I guess that I'm joyful for my friends happiness rather than be jealous of them. I suppose I never feel that I need to have "thunder", so I've never had it taken away from me.
Just a different perspective, my friend.
It always confuses me when people get upset to hear other peoples opinions. If you dont want to hear opinions why did you bother posting your VENT on a forum. Not everyone is going to agree with you, that is the first rule about public forums
@dunky31: i always thought Wedding Bee is very supportive most of the time but thankfully there is a level of maturity here as well which means you dont get unicorns and rainbows blow up your butt just because people think they deserve it
you have to realize that no one thinks your engagment/wedding is as exciting or important than you and your FI - other people have their lives to live as well so all the best in planning your wedding
@BanditGirl: Just having a hard time grasping the fact that someone can be divorced and then engaged within a timespan of less than 2 years. Guess I'm old fashioned.

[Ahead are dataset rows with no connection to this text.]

(** * chatServer: a select()-driven broadcast server

    A shallow embedding of [chatServer.c] / [chatServer.h].

    - C [int] values are [Z]; the [unsigned int] counter [nr_conns] wraps
      modulo 2^32, which is written out.
    - A [char] is a [Byte.byte]; buffers are [list byte].
    - An [fd_set] is a finite set of descriptors ([gset Z]); [FD_SET],
      [FD_CLR] and [FD_ISSET] are union, difference and membership.
      This is what the bit fields are for descriptors from 0 to
      [FD_SETSIZE - 1]; beyond that the macros are not defined, and what is
      proved about the loops of [main] carries the bound ([within_capacity],
      [accept_fits]).
    - The doubly-linked list of connections hanging off [conn_head] is a
      [list conn_t], head first.  A connection's message queue is the chain
      of nodes reached from [write_msg_head]; a node is either still
      allocated ([Live]) or has been passed to [free] while the chain still
      leads through it ([Freed]).  [write_msg_tail] is the last node.
    - What the operating system answers ([malloc], [read], [write],
      [accept]) is an [environment] of oracles indexed by the number of the
      call; what the program does to it ([write], [close]) is appended to a
      trace.  Reading or freeing a [Freed] node, and indexing a buffer out
      of range, is undefined behaviour: the computation has no result. *)

From Stdlib Require Import ZArith Lia Strings.Byte Strings.Ascii Strings.String.
From stdpp Require Import base option list gmap sets.

Local Open Scope Z_scope.
#[local] Set Warnings "-clear-no-such-hyp".

(** ** Characters *)

Module Ctype.

(** [(unsigned char) c] as an integer. *)
Definition to_uchar (c : byte) : Z := Z.of_N (Byte.to_N c).

(** [(char) n] for an integer [n]: the low eight bits. *)
Definition of_int (n : Z) : byte :=
  default x00 (Byte.of_N (Z.to_N (n mod 256))).

Definition islower (n : Z) : bool := (97 <=? n) && (n <=? 122).
Definition isupper (n : Z) : bool := (65 <=? n) && (n <=? 90).
Definition isalpha (n : Z) : bool := islower n || isupper n.
(* ===== verification/Prelude.v ===== *)
(** * The bare-metal adapters of Photon Controller

    This library models the Go program under
    src/go/bmp-adapters/src/main/go/src: [slingshot], a DHCP and image server
    that boots machines, and [dcp], the service host its adapters run in, with
    the part of the vendored [godhcpv4] that the DHCP server relies on, and the
    vendored [gotftpd] and [goipmi].  (Paths below are relative to that
    directory; the vendored libraries are in ../_vendor/src/rfc-impl.vmware.com.)

    ** How the program works

    A client that boots sends DHCP packets.  [godhcpv4] reads a packet and hands
    it to [slingshot/dhcp], which keeps one goroutine for each transaction.  The
    goroutine ([slingshot]) asks a lease manager ([slingshot/lease]) for the
    client's configuration and lease, which come from a store reached over HTTP
    ([slingshot/bmp], [bmp/provisioning]), fetches a boot image
    ([dcp/provisioning/image], [dcp/filecache]), binds it to the lease
    ([slingshot/image]), and answers with the lease and the name of a boot file,
    which TFTP and HTTP servers then hand out.

    The services of [dcp/host] are HTTP resources: a request becomes an
    operation ([dcp/operation]), is dispatched to the service bound to its path,
    and waits while the service starts.  Services talk to each other through
    [dcp/client], and describe machines, disks and tasks with the documents of
    [dcp/provisioning].

    [goipmi] is the library with which a machine's management controller is
    told to switch power and to boot from another device: a client that opens an
    authenticated session over UDP, or runs ipmitool, and a simulator of a
    controller.

    ** Files

    Ground:
    - Prelude: errors, results, panics, bytes, strings, record update.
    - GoPath, GoNet, GoURL, GoJson, GoConv: what the program uses of [path],
      [strings], [net], [net/url], [encoding/json], [encoding/base64],
      [strconv] and of conversions of floats.  GoBinary: layouts of structures
      ([encoding/binary]), MD5, Adler-32, [encoding/hex].

    The service host:
    - DcpCommon: [dcp/common], [dcp/errors].  DcpUri: [dcp/uri].
    - Operation: [dcp/operation]; message bodies range over a universe of Go
      types (class [GoTypes], with [Embeds] for a type that is in it).
    - Client: [dcp/client], over a network (class [Network]).
    - Stage, Host: [dcp/host], over its environment (class [Env]).  In Host a start
      that nothing interferes with is one function, and so is a request whose
      service is available ([Host.ServeHTTP] is [None] for one that has to wait).
      HostQueue: the goroutines of starts, of requests and of POSTs to
      factories, and their timers, interleaved as a step relation; the requests
      that wait are its queue.
    - Loopback: the client of the first part on the host of the second, over any
      network that does not break ([Loopback.unbroken]).

    Provisioning:
    - ProvTypes: the documents of [dcp/provisioning] with their JSON forms.
    - Provisioning: its operations, and the tasks that requests report to
      (class [TaskBacking]).
    - Effects: the sequencing of fallible calls on a world, with what holds
      after each of them ([safe]).  Tasks: the protocol between an adapter and
      its task, on the log of a network (classes [Task], [Reporter]).
    - HostServices: the services built into the host.  Godcp: the command that
      starts a host with all services.
    - Filecache: [dcp/filecache], over a machine whose calls may fail (class
      [Machine]).  BootImage: [dcp/provisioning/image/helpers.go].  BootConfig:
      the boot configuration service, over a file system of its own.
    - Ssh: [dcp/provisioning/ssh], over an SSH library (class [SshLib]).
      Adapter: what the adapters share.  Docker: [dcp/provisioning/docker],
      [dcp/provisioning/kubernetes].  EsxApi, EsxCloud:
      [dcp/provisioning/esxcloud], over the network and an SDK (class [EsxLib]).

    The IPMI library:
    - IpmiCode: completion codes, which are errors of the whole library.
      IpmiCommand: requests and responses, with how their data are written and
      read (classes [Marshal], [Unmarshal], [Codec], [Fixed]).  IpmiMessage:
      datagrams, with their checksums.
    - IpmiLan: a session over UDP (class [Socket]).  IpmiTool: the program
      ipmitool (class [Exec]).  IpmiClient: the client, over either of them
      (class [Transport]).
    - IpmiSim: the simulator.  IpmiBmc: a client and the simulator, end to end.

    The DHCP and image server:
    - SlingTypes: [slingshot/types].
    - Lease: [bmp/provisioning/lease.go], [slingshot/bmp], [slingshot/lease];
      the class [Store] is what managers ask of a store, with the remote store
      and the in-memory one as instances.
    - Tftp: [slingshot/image/tftp].  TftpPacket, TftpServer, TftpTable: [gotftpd],
      its packets, a request for a file over the events of a session, and the
      clients with their goroutines as a step relation.  TftpTransfer: what a
      client of the protocol gets from the server.  Image: [slingshot/image], over templates
      and archives (class [Images]).  ImageServer: [slingshot/image/http],
      [slingshot/image/server.go].
    - DhcpOption, DhcpPacket: [godhcpv4].  PxeOptions: [slingshot/pxe],
      [slingshot/ipxe].
    - DhcpServer: [slingshot/dhcp/server.go], as a step relation.  DhcpSpec:
      what it promises, a mailbox for each transaction, and the simulation.
    - Txn: [slingshot/txnstate.go], [slingshot/server.go].  DhcpService:
      [bmp/provisioning/dhcp], the service that runs it.
    - The parts together.  Binding: what clients are given of the images that are
      bound to them, while others bind, purge and read.  DhcpWire: the reply
      of a transaction as its client reads it from the datagram.  BootFlow: from the
      reply that names a boot file to the file that the client gets over TFTP.

    ** Conventions

    A function that returns a value and an error returns a [res], or a pair with
    an [option error] when the value is meaningful all the same.  A function that
    may panic returns an [outcome].  State is passed explicitly, and what lies
    outside of the program (the network, the file system, clocks, servers) is a
    type parameter with the operations of a class.  Slices of bytes are lists;
    JSON texts are kept parsed ([json]); a [float64] is a [spec_float].  Integers
    are [Z], with their ranges stated where the code depends on them.

    Goroutines: the DHCP dispatcher interleaves its packet loop with its workers
    in [DhcpServer.step], the TFTP server its own with its clients in
    [TftpTable.step], the service host its starts with its requests in
    [HostQueue.cstep]; requests that are sent at once take effect in an order
    that is a parameter, and joins receive results in another ([Provisioning]);
    operations and stages are described by arbitrary sequences of calls.

    Fuel: [Client.send_loop] gets one round more than the retries that remain,
    which [Client.Send_returns] shows to be enough; [DhcpOption.deser] gets the
    length of its input and one; [Sha256.words], [Sha256.blocks] and [Md5.chunks] the
    length of theirs.  [EsxApi.wait_loop] polls without a bound, as the code does: its
    number says how far the polls are followed, and a task that is still running
    then gives no result; [EsxApi.waitForTask_spec] says for every number which it
    is.  Options of a TFTP
    packet are read with the length of the packet, a file is sent with its
    length and one ([TftpServer.ReadAtLeast_spec] shows that blocks are consumed);
    a TFTP session is still waiting when its list of events is over.

    ** What the theorems show

    - DHCP: the server refines a mailbox for each transaction; transactions and
      goroutines agree in every reachable state, only
      DISCOVER packets make transactions, live ones receive what is theirs;
      every reply passes the sender's checks and leaves as one datagram, what it
      tells the client, and that a transaction acquires one lease and binds at
      most one image; packets and options survive the trip over the wire, and
      so does a whole reply, within the size of a datagram.
    - Booting: a client that is told a boot file gets over TFTP the loader or
      the script of the archive that was downloaded for it, whatever other clients do,
      as long as that file stays as it is.  In general, what it is given is a template as it was
      at some moment since the archive was bound, or a file as it is now.
    - Operations: completed once, joins return with what the Go documentation
      promises (and block outside of it), sending ends within its retries,
      limits are kept.
    - The host: dispatch, starting of services, the answers of its HTTP front end;
      stage barriers; the command starts all of its services.  A client's operation
      calls the handler of the service it is sent to, once, unless its timer is
      first.  Under every interleaving each service is at the stage of its start, no
      request is lost or is handled twice or before its service is available, one that
      waits can be served, and one whose service failed to start is answered by
      its timer.
    - Provisioning: disks are read and ordered whatever the schedule, failures are
      recorded and reported, what children inherit, posts of what exists.
    - Adapters: an SSH command, a container request or a request for an instance
      on ESX Cloud is acknowledged, then its
      task hears that the work started and that it failed or finished, never both,
      each once, or up to three times when the connection breaks; connecting and running with retries; the last line of an output;
      waiting for a task of ESX Cloud goes on as long as it is STARTED; the disks that are
      asked for.
    - TFTP: a client has a prefix of the file whatever the network does, and all
      of it when it answers and its request is read in time; a silent one does not keep its request; the limits of
      negotiated options, what is refused, the order of datagrams, packets over
      the wire.
    - Files: the boot configuration service leaves no file behind, and its
      archive holds its entries; a download is atomic under any failure; which paths TFTP opens; a
      bound image is served under its lease; muxers, overlays, template caches.
    - IPMI: a client sets the boot device of the simulator, end to end; packets
      carry the authentication code their reader computes; the dialogue about a
      boot device over any transport; the life of a session; messages over the
      wire, damage to them is detected, which of them crash their reader.
    - Values: round trips of JSON forms, paths of URIs, hardware addresses.

    Some theorems prove a flaw: [Tftp.open_escape], [Operation.JoinN_blocks],
    [Host.ServeHTTP_not_found], [Txn.Sling_Run_spec], [DhcpPacket.reply_addr_spec],
    [EsxCloud.enumeration_never_finishes], [EsxCloud.GetInstance_crashes],
    [TftpServer.first_read_race], [TftpServer.truncated_file],
    [IpmiMessage.messageFromBytes_panics], [IpmiSim.ipmiCommand_crashes],
    [IpmiBmc.reply_is_not_matched], [HostQueue.failed_start_times_out].

    ** What is not modelled

    Logging; the parsing of flags; vendored libraries other than [godhcpv4],
    [gotftpd] and [goipmi] (among them the generated Google API clients, which no
    file of the program calls; they make up most of the lines of Go); the consoles of [goipmi], which copy a terminal; letter case outside of ASCII; the text of templates; connections of the image servers
    below the request.  The package [bmp/provisioning/esx] has no code: all of
    its lines are commented out.  What a goroutine of the ESX Cloud client does
    after its context is done is not followed, nor the SDK that attaches images.
*)

From stdpp Require Export base tactics numbers strings pretty list gmap sorting.
From Stdlib Require Export Init.Byte.
From Stdlib Require Import NArith ZArith Lia.
From Stdlib Require Ascii String.

#[global] Set Default Goal Selector "!".

(** ** Errors

    The sentinel error values the code compares with [==], and the two
    families of errors that are only ever printed. *)
#[global] Instance byte_eq_dec : EqDecision byte := Byte.byte_eq_dec.

Inductive error :=
  | ErrNotExist | ErrExist | ErrPermission | ErrInvalid            (* package os *)
  | EOF | ErrUnexpectedEOF                                         (* package io *)
  | ErrShortPacket | ErrInvalidPacket                              (* godhcpv4/packet.go *)
  | ErrNoPXEClient | ErrNoIPXEClient | ErrNoOption175              (* slingshot/pxe, ipxe *)
  | ErrInvalidPath | ErrPathExists | ErrNoPath                     (* slingshot/image/tftp/muxer.go *)
  | ErrNoImage                                                     (* slingshot/image/handler.go *)
  | ErrBodyNotSet | ErrBodyIncompatibleType                        (* dcp/operation/state.go *)
  | ErrStageBackwards                                              (* dcp/host/stage.go *)
  | ErrTimeout | errOpcode | errMode                               (* gotftpd/handler.go, gotftpd/packet.go *)
  | ErrUnsupportedDiskType | ErrUnsupportedRequestType             (* dcp/provisioning *)
  | MethodNotAllowed (Allowed : list string)                       (* dcp/errors *)
  | Completion (code : byte)                                       (* goipmi/completion_code.go *)
  | DeadlineExceeded                                               (* golang.org/x/net/context *)
  | NetError (msg : string)                                        (* *url.Error wrapping *net.OpError *)
  | Errorf (msg : string).                                         (* errors.New, fmt.Errorf *)

#[global] Instance error_eq_dec : EqDecision error.
Proof. solve_decision. Defined.
Lemma clean_fold_dotdots n st :
  (∀ x st', st = x :: st' → x = DOTDOT) →
  foldl (clean_step false) st (replicate n DOTDOT) = replicate n DOTDOT ++ st.
Proof.
  revert st. induction n as [|n IH]; intros st Hst; [done|].
  simpl foldl. unfold clean_step at 2. rewrite decide_False by naive_solver.
  rewrite decide_True by done.
  assert ((match st with
           | [] => [DOTDOT]
           | x :: st' => if decide (x = DOTDOT) then DOTDOT :: st else st' end) = DOTDOT :: st) as ->.
  { destruct st as [|x st']; [done|]. by rewrite decide_True by eauto. }
  rewrite IH by naive_solver.
  change (replicate (S n) DOTDOT) with (DOTDOT :: replicate n DOTDOT).
  by rewrite replicate_cons_app, <-app_assoc.
Qed.

Lemma clean_fold_stack rt st : clean_ok rt st → foldl (clean_step rt) [] (reverse st) = st.
Proof.
  intros (a & n & -> & Ha & Hn).
  rewrite reverse_app, foldl_app, reverse_replicate.
  assert (foldl (clean_step rt) [] (replicate n DOTDOT) = replicate n DOTDOT) as ->.
  { destruct rt; [by rewrite Hn|]. rewrite clean_fold_dotdots by done. by rewrite app_nil_r. }
  rewrite clean_fold_real by (by apply Forall_reverse). by rewrite reverse_involutive.
Qed.

Lemma clean_ok_noslash rt st : clean_ok rt st → Forall (λ x, slash ∉ x ∧ x ≠ []) st.
Proof.
  intros (a & n & -> & Ha & _). apply Forall_app. split.
  - eapply Forall_impl; [done|]. by intros x (? & ? & ? & ?).
  - apply Forall_replicate. split; [|done]. by vm_compute; set_solver.
Qed.
(* ===== verification/GoNet.v ===== *)
(** * Package net of the standard library

    The part of Go's package [net] that the program computes with: [net.IP] as
    a slice of bytes with [To4], [Equal], [IsUnspecified] and [String];
    [net.HardwareAddr] with [String] and [ParseMAC]; [net.IPNet.Contains].
    The program is built with go1.5 (Makefile, GOVERSION), whose behaviour is
    the one written out here.  A nil IP is the empty slice.  [StatusText] is
    [net/http]'s table. *)

From S2P Require Import Prelude GoPath.

Abbreviation IP := (list byte).
Abbreviation HardwareAddr := (list byte).

Definition v4InV6Prefix : bytes :=
  [x00; x00; x00; x00; x00; x00; x00; x00; x00; x00; xff; xff].

(** [IP.To4]: a four-byte address is itself, an IPv4-mapped one its last four
    bytes, anything else is not IPv4 (nil). *)
Definition To4 (ip : IP) : IP :=
  if decide (length ip = 4) then ip
  else if decide (length ip = 16 ∧ take 12 ip = v4InV6Prefix) then drop 12 ip
  else [].

Definition IPv4 (a b c d : byte) : IP := v4InV6Prefix ++ [a; b; c; d].
Definition IPv4zero : IP := IPv4 x00 x00 x00 x00.
Definition IPv4bcast : IP := IPv4 xff xff xff xff.

Definition IP_Equal (a b : IP) : bool :=
  if decide (length a = length b) then bool_decide (a = b)
  else if decide (length a = 4 ∧ length b = 16) then
    bool_decide (take 12 b = v4InV6Prefix ∧ a = drop 12 b)
  else if decide (length a = 16 ∧ length b = 4) then
    bool_decide (take 12 a = v4InV6Prefix ∧ drop 12 a = b)
  else false.

Definition IP_IsUnspecified (ip : IP) : bool :=
  IP_Equal ip IPv4zero || bool_decide (ip = replicate 16 x00).

(** Printing. *)
Definition dot : byte := x2e.
Definition colon : byte := x3a.
Definition dash : byte := x2d.

Definition dec_byte (b : byte) : bytes := s2b (fmt_d (b2z b)).

(** The 16-bit groups of an IPv6 address, and their hexadecimal print without
    leading zeros. *)
Fixpoint groups (ip : bytes) : list Z :=
  match ip with
  | h :: l :: r => (b2z h * 256 + b2z l)%Z :: groups r
  | _ => []
  end.

Fixpoint drop_zeros (n : nat) (ds : bytes) : bytes :=
  match n, ds with
  | S n, d :: ds' => if decide (d = x30) then drop_zeros n ds' else ds
  | _, _ => ds
  end.
(* ===== verification/GoJson.v ===== *)
(** What the code uses of [encoding/json].

    A value of [json] is a JSON text after parsing.  Decoding works over an old
    value, as [json.Unmarshal] does: keys that are absent leave their field
    alone, [null] leaves a plain field alone, a value of the wrong type is
    remembered as the error while decoding continues, and an error of an
    [UnmarshalJSON] method stops the decoding at once with the fields set so
    far.  A number is the integer it is written as, or a floating point number
    ([JFloat]) when it is not written as an integer.  Keys match a field's name exactly or else ignoring ASCII case.

    Slices are lists: a nil and an empty slice are the same value here, and it
    encodes as [null]. *)

From S2P Require Import Prelude.
From Stdlib Require Import ZArith Lia.
From Stdlib Require Floats.SpecFloat.

Inductive json :=
  | JNull
  | JBool (b : bool)
  | JNum (z : Z)
  | JFloat (f : SpecFloat.spec_float)
  | JStr (s : string)
  | JArr (l : list json)
  | JObj (o : list (string * json)).

(** [UnmarshalTypeError] is saved, errors of [UnmarshalJSON] abort. *)
Inductive derr := Saved (e : error) | Abort (e : error).
#[global] Instance derr_eq_dec : EqDecision derr.
Proof. solve_decision. Defined.

Definition derr_error (d : derr) : error := match d with Saved e => e | Abort e => e end.

Definition decoder (A : Type) : Type := json → A → A * option derr.

(** The zero value of a Go type. *)
Class Zero (A : Type) := zero : A.
#[export] Instance zero_string : Zero string := ""%string.
#[export] Instance zero_Z : Zero Z := 0%Z.
#[export] Instance zero_bool : Zero bool := false.
#[export] Instance zero_list A : Zero (list A) := [].
#[export] Instance zero_option A : Zero (option A) := None.
#[export] Instance zero_gmap A : Zero (gmap string A) := (∅ : gmap string A).

(** What a type promises to the code that puts it in a message body. *)
Class Json (A : Type) := { enc : A → json; dec : decoder A }.

Definition kind_name (j : json) : string :=
  match j with
  | JNull => "null" | JBool _ => "bool" | JNum _ | JFloat _ => "number" | JStr _ => "string"
  | JArr _ => "array" | JObj _ => "object"
  end.

Definition UnmarshalTypeError (j : json) (t : string) : error :=
  Errorf ("json: cannot unmarshal " +:+ kind_name j +:+ " into Go value of type " +:+ t).

(** A number that does not fit is named in the message. *)
Definition UnmarshalNumberError (z : Z) (t : string) : error :=
  Errorf ("json: cannot unmarshal number " +:+ fmt_d z +:+ " into Go value of type " +:+ t).

Definition mismatch {A} (j : json) (t : string) (old : A) : A * option derr :=
  match j with JNull => (old, None) | _ => (old, Some (Saved (UnmarshalTypeError j t))) end.

Definition dec_string : decoder string := λ j old,
  match j with JStr s => (s, None) | _ => mismatch j "string" old end.
Definition dec_bool : decoder bool := λ j old,
  match j with JBool b => (b, None) | _ => mismatch j "bool" old end.
Definition dec_int (t : string) (lo hi : Z) : decoder Z := λ j old,
  match j with
  | JNum z => if decide (lo ≤ z ≤ hi)%Z then (z, None) else (old, Some (Saved (UnmarshalNumberError z t)))
  | _ => mismatch j t old
  end.
Definition dec_int64 : decoder Z := dec_int "int64" (-2 ^ 63) (2 ^ 63 - 1).
Definition dec_uint64 : decoder Z := dec_int "uint64" 0 (2 ^ 64 - 1).
Definition dec_uint8 : decoder Z := dec_int "uint8" 0 255.

(** [float64]: an integer of the text is rounded to the nearest. *)
Abbreviation float64 := SpecFloat.spec_float.
#[export] Instance zero_float64 : Zero float64 := SpecFloat.S754_zero false.
Definition float64_of_Z (z : Z) : float64 := SpecFloat.binary_normalize 53 1024 z 0 false.
Definition dec_float64 : decoder float64 := λ j old,
  match j with
  | JNum z =>
      match float64_of_Z z with
      | SpecFloat.S754_infinity _ => (old, Some (Saved (UnmarshalNumberError z "float64")))
      | f => (f, None)
      end
  | JFloat f => (f, None)
  | _ => mismatch j "float64" old
  end.

(** The integer a float is written as: below 10^21 no exponent is used.  The
    negative zero, written "-0", is not one.  Infinities and NaN, which
    [json.Marshal] refuses, are not read from a message either. *)
Definition float64_integer (f : float64) : option Z :=
  match f with
  | SpecFloat.S754_zero false => Some 0%Z
  | SpecFloat.S754_finite s m e =>
      let z := if decide (0 ≤ e)%Z then Some (Z.pos m * 2 ^ e)%Z
               else if decide (Z.pos m mod 2 ^ (- e) = 0)%Z then Some (Z.pos m / 2 ^ (- e))%Z else None in
      z ← z; if decide (z < 10 ^ 21)%Z then Some (if s then (- z)%Z else z) else None
  | _ => None
  end.
Definition enc_float64 (f : float64) : json :=
  match float64_integer f with Some z => JNum z | None => JFloat f end.
Definition float64_empty (f : float64) : bool :=
  match f with SpecFloat.S754_zero _ => true | _ => false end.

Example float64_ex : enc_float64 (float64_of_Z 1500) = JNum 1500 ∧ (dec_float64 (JNum (-7)) zero).1 = float64_of_Z (-7).
Proof. split; reflexivity. Qed.
Example float64_half : enc_float64 (SpecFloat.SFdiv 53 1024 (float64_of_Z 1) (float64_of_Z 2)) = JFloat (SpecFloat.S754_finite false 4503599627370496 (-53)).
Proof. vm_compute. reflexivity. Qed.

(** A type with its own [UnmarshalJSON]. *)
Definition dec_custom {A} (U : json → A → A * option error) : decoder A := λ j old,
  let '(a, e) := U j old in (a, Abort <$> e).

(** [first] keeps the first saved error. *)
Definition first_err (a b : option derr) : option derr := match a with Some _ => a | None => b end.

(** Elements are decoded over the old elements of the slice, where there are any. *)
Fixpoint dec_elems {A} `{Zero A} (d : decoder A) (l : list json) (old : list A) : list A * option derr :=
  match l with
  | [] => ([], None)
  | j :: l =>
      match d j (default zero (head old)) with
      | (a, Some (Abort e)) => (a :: tail old, Some (Abort e))
      | (a, e) => let '(r, e') := dec_elems d l (tail old) in
                  (a :: r, match e' with Some (Abort _) => e' | _ => first_err e e' end)
      end
  end.
Definition dec_list {A} `{Zero A} (t : string) (d : decoder A) : decoder (list A) := λ j old,
  match j with
  | JArr l => dec_elems d l old
  | JNull => ([], None)
  | _ => mismatch j t old
  end.
Definition enc_list {A} (e : A → json) (l : list A) : json :=
  match l with [] => JNull | _ => JArr (e <$> l) end.

(** Maps keep their old keys; each value of the text starts from zero. *)
Fixpoint dec_pairs {A} `{Zero A} (d : decoder A) (o : list (string * json)) (m : gmap string A) : gmap string A * option derr :=
  match o with
  | [] => (m, None)
  | (k, j) :: o =>
      match d j zero with
      | (_, Some (Abort e)) => (m, Some (Abort e))
      | (a, e) => let '(m, e') := dec_pairs d o (<[k := a]> m) in
                  (m, match e' with Some (Abort _) => e' | _ => first_err e e' end)
      end
  end.
Definition dec_map {A} `{Zero A} (t : string) (d : decoder A) : decoder (gmap string A) := λ j old,
  match j with
  | JObj o => dec_pairs d o old
  | JNull => (∅, None)
  | _ => mismatch j t old
  end.
Definition key_le (x y : string * json) : Prop := String.leb x.1 y.1 = true.
#[global] Instance key_le_dec x y : Decision (key_le x y) := decide (String.leb x.1 y.1 = true).
(** [encoding/json] writes the keys of a map in order. *)
Definition enc_map {A} (e : A → json) (m : gmap string A) : json :=
  JObj (merge_sort key_le (prod_map id e <$> map_to_list m)).

(** ** Structs *)
Record field (A : Type) := {
  f_name : string;
  f_enc : A → option json;      (* None: omitted *)
  f_dec : decoder A;
  f_copy : A → A → A            (* dst.F = src.F *)
}.
Arguments f_name {A} _.
Arguments f_enc {A} _ _.
Arguments f_dec {A} _ _ _.
Arguments f_copy {A} _ _ _.

Definition lift_dec {A B} (get : A → B) (set : B → A → A) (d : decoder B) : decoder A := λ j a,
  let '(b, e) := d j (get a) in (set b a, e).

I'm sorry. I didn't realize there was a specific time frame for falling in love post-divorce.
@dunky31: i totally understand! everyone is correct in saying "you only get one day". but your feelings are your feelings and you are allowed to have them. and you are doing the right thing by posting on here and not venting to the actual people involved!
i get the "thunder stealing" because about 4 or 5 months after i get engaged, my bridesmaid did not really get engaged, but rather her boyfriend asks me in front of a group of our friends how i would feel if they got married the same week....at the same location for our destination wedding! i said yes because in the moment it sounded fun. but really i was put on the spot and didn't have the chance to think about it. drama has already ensued since then when my friend tries to decide which resort we are getting married at - picking one out of my budget!! excuse me, whose wedding was this first? i won that battle. well i told her then that maybe she shouldn't get married the same week after all and then she agreed to the resort that FI and I chose.
anyway, i have lots suppressed frustration about the whole thing and i totally get how you feel. even though our situations are relatively different. the best i can do now is breathe and focus on MY wedding day. just sux that i am purposely not involving one of my bridesmaids in my planning anymore...because i did that initially and so far 3 of my ideas (1 big, 2 small) she has now taken to do for her wedding 3 days later!